Note that in-place operations, and re-using temporary objects, is allowed.

Here is the code:

The Factor version is both shorter, and has more blank lines.

Note that the Factor version is intended to be run as a vocabulary from the Factor environment, using the time word, as follows:
[ "benchmark.struct-arrays" run ] time

Run it a few of times so that the data heap can grow to a stable size.

The Java code is self-contained; run it with
java -Xms512m -server silly

The Java version runs the benchmark 8 times, and prints the best time; this gives the HotSpot Server JIT a chance to 'warm up'.

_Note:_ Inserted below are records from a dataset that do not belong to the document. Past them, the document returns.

Definition asPublic (db : Db) (r : ListingRow) (outward town_ : string) : result PublicListingRecord :=
  vc ← joined db r;
  let (v, c) := vc : VersionRow * CategoryRow in
  let current := latestVersionOf db v c in
  policy ← asFeePolicy current;
  band ← asDamageSecurity current;
  content ← asContent r;
  Ok {| pl_id := li_id r; pl_ownerId := li_ownerId r; pl_categorySlug := cat_slug c; pl_categoryName := ver_name v;
        pl_categoryAttributes := ver_attributes v; pl_currentFeePolicy := policy; pl_currentDamageSecurity := band;
        pl_content := content; pl_outwardCode := outward; pl_town := town_;
        pl_media := asPublicMedia <$> approved_media db (li_id r) |}.

Definition findPublished (id : string) : M Db (option PublicListingRecord) := fun db =>
  (db, match find_visible id db with
       | None => Ok None
       | Some r =>
           match li_outwardCode r, li_town r with
           | Some o, Some t => p ← asPublic db r o t; Ok (Some p)
           | _, _ => Ok None
           end
       end).

Definition asSummary (db : Db) (r : ListingRow) : result (list PublicListingSummaryRecord) :=
  vc ← joined db r;
  match li_outwardCode r, li_town r with
  | Some o, Some t =>
      let (v, c) := vc : VersionRow * CategoryRow in
      policy ← asFeePolicy (latestVersionOf db v c);
      card ← asRateCard r;
      Ok [mkSummary (li_id r) (li_ownerId r) (ver_name v) policy (li_title r) card o t
            (thumbnail_of <$> head (approved_media db (li_id r)))]
  | _, _ => Ok []
  end.

Definition findPublishedSummaries (ids : list string) : M Db (list PublicListingSummaryRecord) := fun db =>
  (db, found ← try_map (asSummary db)
         (List.filter (fun r => bool_decide (li_id r ∈ ids) && PUBLICLY_VISIBLE r) (listings db));
       Ok (concat found)).

(** *** What owners may choose from *)
Definition toOption (slug : string) (v : VersionRow) : CategoryOptionRecord :=
  mkOptionRecord slug (ver_name v) (ver_attributes v) (ver_transportOptions v) (ver_versionNumber v).

Definition findOption (slug : string) (db : Db) : option CategoryOptionRecord :=
  c ← by_slug slug db; v ← latest_version (cat_id c) db; Some (toOption slug v).

Definition listOptions (limit : nat) (db : Db) : list CategoryOptionRecord :=
  omap (fun c => toOption (cat_slug c) <$> latest_version (cat_id c) db) (oldest_categories limit db).

Definition findCategoryId (slug : string) (db : Db) : option string := cat_id <$> by_slug slug db.

Definition listCategoryNames (limit : nat) (db : Db) : list (string * string) :=
  omap (fun c => (fun v => (cat_slug c, ver_name v)) <$> latest_version (cat_id c) db) (oldest_categories limit db).

(** ** Writing *)
Definition draft_row (id ownerId categoryId versionId : string) (at_ : instant) : ListingRow := {|
  li_id := id; li_ownerId := ownerId; li_categoryId := categoryId; li_categoryVersionId := versionId;
  li_title := ""; li_description := ""; li_replacementValueAmount := 0; li_replacementValueCurrency := "";
  li_dailyRateAmount := None; li_weekendRateAmount := None; li_weeklyRateAmount := None; li_rateCurrency := "GBP";
  li_attributes := ∅; li_transportRequirement := None; li_requiresTwoPersonLift := false;
  li_outwardCode := None; li_town := None; li_status := DRAFT; li_moderationState := APPROVED;
  li_moderationReason := None; li_moderatedById := None; li_moderatedAt := None;
  li_createdAt := at_; li_updatedAt := at_ |}.

(** [this.encrypt(listingId, { line1, line2 })] *)
Definition encrypt (db : Db) (listingId : string) (l : ListingCollectionLocation) : string :=
  seal (cseq db) (line1 l, line2 l) listingId.

Definition location_row (db : Db) (listingId : string) (l : ListingCollectionLocation)
    (point : option LocatedListingPoint) : LocationRow :=
  mkLocationRow listingId (postcode l) (encrypt db listingId l) point (cclock db) (cclock db).

Definition write_draft (d : ListingDraft) (v : VersionRow) : M Db ListingRow :=
  transaction
    (columns ← lift (location_columns (dr_collectionLocation d));
     r ← gets (fun db => with_content (ver_id v) (dr_content d) columns (cclock db)
                 (draft_row (uuid (cseq db)) (dr_ownerId d) (ver_categoryId v) (ver_id v) (cclock db)));
     _ ← insert_listing r;
     match dr_collectionLocation d with
     | None => mret r
     | Some l =>
         row ← gets (fun db => location_row db (li_id r) l (dr_locatedPoint d));
         _ ← insert_location row;
         mret r
     end).

Definition createDraft (d : ListingDraft) : M Db ListingRecord :=
  category ← gets (by_slug (dr_categorySlug d));
  match category with
  | None => throw (UnknownCategoryError (dr_categorySlug d))
  | Some c =>
      current ← gets (latest_version (cat_id c));
      match current with
      | None => throw (UnknownCategoryError (dr_categorySlug d))
      | Some v =>
          if negb (ver_versionNumber v =? dr_categoryVersionNumber d)
          then throw (CategoryChangedError (dr_categorySlug d) (dr_categoryVersionNumber d) (ver_versionNumber v))
          else
            _ ← modify rival;
            r ← write_draft d v;
            record ← gets (fun db => toRecord db r);
            lift record
      end
  end.

Definition with_address (db : Db) (l : ListingCollectionLocation) (point : option LocatedListingPoint)
    (row : LocationRow) : LocationRow :=
  mkLocationRow (loc_listingId row) (postcode l) (encrypt db (loc_listingId row) l) point (loc_createdAt row) (cclock db).

Definition writeLocation (listingId : string) (e : CollectionLocationEdit) : M Db () := fun db =>
  match e with
  | cleared => delete_locations (fun i => bool_decide (i = listingId)) db
  | address_only l => update_location listingId (fun row => with_address db l (loc_point row) row) db
  | relocated l point =>
      match location_of db listingId with
      | None => insert_location (location_row db listingId l point) db
      | Some _ => update_location listingId (with_address db l point) db
      end
  end.

(** The transaction of [update]: whether the listing was still there. *)
Definition write_edit (id ownerId : string) (e : ListingEdit) (v : VersionRow) : M Db bool :=
  transaction
    (columns ← lift (publishableLocationColumns (ed_collectionLocation e));
     at_ ← gets cclock;
     count ← update_listings (is_owned id ownerId) (with_content (ver_id v) (ed_content e) columns at_);
     if (count =? 0)%nat then mret false
     else _ ← writeLocation id (ed_collectionLocation e); mret true).

Definition update (id ownerId : string) (e : ListingEdit) : M Db (option ListingRecord) :=
  existing ← gets (owned id ownerId);
  match existing with
  | None => mret None
  | Some r =>
      vc ← gets (fun db => joined db r);
      vc ← lift vc;
      _ ← modify rival;
      current ← gets (latest_version (li_categoryId r));
      match current with
      | None => mret None
      | Some v =>
          if negb (ver_versionNumber v =? ed_categoryVersionNumber e)
          then throw (CategoryChangedError (cat_slug (snd (vc : VersionRow * CategoryRow)))
                        (ed_categoryVersionNumber e) (ver_versionNumber v))
          else
            _ ← modify rival;
            written ← write_edit id ownerId e v;
            if negb written then mret None
            else _ ← modify rival; findOwnedBy id ownerId
      end
  end.

Definition set_status (id ownerId : string) (s : ListingStatus) : M Db nat :=
  at_ ← gets cclock; update_listings (is_owned id ownerId) (with_status s at_).

Definition publish (id ownerId : string) : M Db (option ListingRecord) :=
  count ← set_status id ownerId PUBLISHED;
  if (count =? 0)%nat then mret None else _ ← modify rival; findOwnedBy id ownerId.

Definition pause (id ownerId : string) : M Db (option ListingRecord) :=
  count ← set_status id ownerId PAUSED;
  if (count =? 0)%nat then mret None else _ ← modify rival; findOwnedBy id ownerId.

Definition set_moderation (d : ModerationDecision) : M Db () :=
  at_ ← gets cclock;
  count ← update_listings (fun r => bool_decide (li_id r = md_listingId d)) (with_moderation d at_);
  if (count =? 0)%nat then throw (DatabaseError "P2025") else mret tt.

Definition moderate (d : ModerationDecision) : M Db (option ListingRecord) :=
  existing ← gets (fun db => find_by li_id (md_listingId d) (listings db));
  match existing with
  | None => mret None
  | Some _ =>
      _ ← modify rival;
      _ ← set_moderation d;
      _ ← modify rival;
      findForModeration (md_listingId d)
  end.

(** [deleteMany] on listings: addresses and pictures go with them, and a listing
    that a booking names, as [referenced] says, stops the deletion. *)
Definition delete_listings (referenced : string -> bool) (p : ListingRow -> bool) : M Db () := fun db =>
  let gone := li_id <$> List.filter p (listings db) in
  if existsb referenced gone then (db, Err (DatabaseError "bookings_listingId_fkey"))
  else (with_media (List.filter (fun m => bool_decide (me_listingId m ∉ gone)) (media db))
          (with_locations (List.filter (fun l => bool_decide (loc_listingId l ∉ gone)) (locations db))
             (with_listings (List.filter (fun r => negb (p r)) (listings db)) db)), Ok tt).

Definition eraseOwnedBy (referenced : string -> bool) (ownerId : string) (retained : list string) : M Db () :=
  transaction
    (_ ← delete_locations (fun i => bool_decide (i ∈ retained));
     delete_listings referenced
       (fun r => bool_decide (li_ownerId r = ownerId) && bool_decide (li_id r ∉ retained))).
End Store.
End ListingDb.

The JVM shipped with Mac OS X 10.5 (build 1.5.0_19-b02-304) runs the benchmark in 4.6 seconds, and the Factor version ran in 2.2 seconds using a Factor build from earlier this evening. I made a couple of further improvements to the Factor compiler, bringing the runtime of the Factor version of the benchmark down to 1.4 seconds in the latest source tree:
  • Added intrinsics for min and max so that when they are applied to values known to be floating point at compile-time, the SSE2 instructions MINSD and MAXSD are used.
  • Added some optimizations to unbox intermediate <displaced-alien> values constructed by the struct array code. A displaced alien is a value representing a pointer and an offset; it is a heap-allocated object with two slots. This is how struct classes internally implement the backing store for objects which are stored 'in the middle' of a byte array.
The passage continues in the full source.